There's plenty of reasons for Corbyn to go, but this really isn't one of them, and anyone thinking that Dan Jarvis, Chuka Ummuna, or Tony Blairiband would've reaped better results is probably just looking for a way to get Corbyn out. No Remain party was able to secure all of their voters to go that way, including the Lib Dems and SNP.
 
Keir Starmer's gone now as well. He's not your everyday plotter, by any stretch.
 
Maybe you would have; that doesn't mean it'd have been the case for others. The problem here is that while people are saying Corbyn should resign after his supposed failure during the EU referendum...there hasn't really been any, unless you think Sturgeon should resign from the SNP as well. Which would clearly be fecking madness.

There's plenty of reasons for Corbyn to go, but this really isn't one of them, and anyone thinking that Dan Jarvis, Chuka Ummuna, or Tony Blairiband would've reaped better results is probably just looking for a way to get Corbyn out.
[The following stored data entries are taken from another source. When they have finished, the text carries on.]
(** [v.get(k, default)] *)
Definition get (v : json) (k : str) (default : json) : ClientResult json :=
  match v with
  | JDict items =>
      Returned (match dict_get k items with Some x => x | None => default end)
  | _ => Raised (OtherException (lit "AttributeError")
                   (lit "'" ++ type_name v ++ lit "' object has no attribute 'get'"))
  end.

Definition cbind {A B} (c : ClientResult A) (k : A -> ClientResult B)
  : ClientResult B :=
  match c with
  | Returned a => k a
  | Raised e => Raised e
  end.

(** [try: c  except requests.exceptions.RequestException as e: h e] *)
Definition try_except_request {A} (c : ClientResult A)
    (h : str -> ClientResult A) : ClientResult A :=
  match c with
  | Raised (RequestException message) => h message
  | _ => c
  end.

Section Client.

(** [st.secrets.get("API_BASE_URL", "http://localhost:8000")] *)
Variable API_BASE_URL : str.

(** [requests.post(url, json=payload, timeout=t)] *)
Variable post : str -> TranslationBody -> Z -> ClientResult Response.

Definition translate_text (txt source_lang target_lang model : str)
  : ClientResult TranslateResult :=
  try_except_request
    (let payload :=
       {| body_text := txt;
          body_source_language := source_lang;
          body_target_language := target_lang;
          body_model := Some (Some model) |} in
     cbind (post (API_BASE_URL ++ lit "/translate") payload 30) (fun response =>
     if status_code response =? 200 then
       cbind (json_result response) (fun data =>
       Returned (Success data))
     else
       cbind (json_result response) (fun body =>
       cbind (get body (lit "detail") (JStr (lit "Erreur inconnue")))
         (fun error_detail =>
       Returned (Failure error_detail)))))
    (fun message =>
       Returned (Failure (JStr (lit "Erreur de connexion: " ++ message)))).

End Client.



End Frontend.

(** * Properties *)

(** ** Strings *)

Lemma lstrip_nil_iff (s : str) : lstrip s = [] <-> forallb isspace s = true.
Proof.
  induction s as [|c s IH]; simpl; [tauto|].
  destruct (isspace c); simpl; [exact IH|].
  split; discriminate.
Qed.

Lemma lstrip_all_space (s : str) : forallb isspace s = true -> lstrip s = [].
Proof. apply lstrip_nil_iff. Qed.

Lemma lstrip_suffix (s : str) : exists p, s = p ++ lstrip s /\ forallb isspace p = true.
Proof.
  induction s as [|c s [p [Hs Hp]]]; simpl.
  - exists []. split; reflexivity.
  - destruct (isspace c) eqn:Hc.
    + exists (c :: p). simpl. rewrite Hc, Hp. split; [f_equal; exact Hs | reflexivity].
    + exists []. split; reflexivity.
Qed.

Lemma forallb_rev_space (s : str) : forallb isspace (rev s) = forallb isspace s.
Proof.
  induction s as [|c s IH]; simpl; [reflexivity|].
  rewrite forallb_app, IH. simpl. rewrite andb_true_r. apply andb_comm.
Qed.

(** [s.strip()] is empty exactly when every character of [s] is whitespace
    (the empty string included). *)
Lemma strip_nil_iff (s : str) : strip s = [] <-> forallb isspace s = true.
Proof.
  unfold strip, rstrip. split.
  - intros H.
    assert (Hr : lstrip (rev (lstrip s)) = []).
    { rewrite <- (rev_involutive (lstrip (rev (lstrip s)))), H. reflexivity. }
    apply lstrip_nil_iff in Hr. rewrite forallb_rev_space in Hr.
    destruct (lstrip_suffix s) as [p [Hs Hp]].
    rewrite Hs, forallb_app, Hp, Hr. reflexivity.
  - intros H. rewrite (lstrip_all_space s H). reflexivity.
Qed.

Lemma contains_supported (code : str) :
  contains SUPPORTED_LANGUAGES code = true <-> supported code.
Proof. unfold contains, supported. apply bool_decide_eq_true. Qed.

Lemma contains_unsupported (code : str) :
  contains SUPPORTED_LANGUAGES code = false <-> ~ supported code.
Proof. unfold contains, supported. apply bool_decide_eq_false. Qed.

(** A process that started has a non-empty key. *)
Lemma started_key_truthy (environ : gmap str str) (g : Globals) :
  module_init environ = Ok g -> truthy_opt (api_key g) = true.
Proof.
  unfold module_init. intros H.
  destruct (truthy_opt (getenv environ (lit "OPENAI_API_KEY"))) eqn:Hk;
    simpl in H; [|discriminate].
  injection H as <-. exact Hk.
Qed.

(** ** The handler, path by path *)

Section Paths.

Variable repr : str -> str.
Variable create : Log -> CompletionArgs -> PyResult ChatCompletion.
Variable g : Globals.
Hypothesis key_set : truthy_opt (api_key g) = true.

Variable request : TranslationRequest.
Variable log : Log.

Local Ltac unfold_handler :=
  unfold translate_text, translate_try; rewrite ?key_set.

Local Ltac run :=
  cbv beta iota zeta delta [try_except bind raise_if raise ret negb
                            getitem chat_completions_create].

Lemma path_unsupported_source :
  ~ supported (source_language request) ->
  translate_text repr create g request log
  = (Raise (UnsupportedSource (source_language request)), log).
Proof.
  intros Hs. apply contains_unsupported in Hs.
  unfold_handler. rewrite Hs. reflexivity.
Qed.

Lemma path_unsupported_target :
  supported (source_language request) ->
  ~ supported (target_language request) ->
  translate_text repr create g request log
  = (Raise (UnsupportedTarget (target_language request)), log).
Proof.
  intros Hs Ht. apply contains_supported in Hs. apply contains_unsupported in Ht.
  unfold_handler. rewrite Hs, Ht. reflexivity.
Qed.

Lemma path_empty_text :
  supported (source_language request) ->
  supported (target_language request) ->
  strip (text request) = [] ->
  translate_text repr create g request log = (Raise EmptyText, log).
Proof.
  intros Hs Ht He. apply contains_supported in Hs, Ht.
  unfold_handler. rewrite Hs, Ht, He. reflexivity.
Qed.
No Remain party was able to secure all of their voters to go that way, including the Lib Dems and SNP.

And again it isn't the main reason I think he should go.

I don't think he was very effective but that is an opinion and until we have more data we will have to agree to disagree.

What I do think is that a) he clearly has no control over his party and surely we can now accept the resignations have gone beyond a small cabal of Blairites and b) he isn't the man to lead Labour in an election which will be dominated by the EU

Also I think people are underestimating the risk if he stays and fights in an election dominated by this issue.

And I don't see - apart from his good but relatively unpressurised performances in the leadership challenge - what he has done to command such loyalty/support. Apart from hate Blair.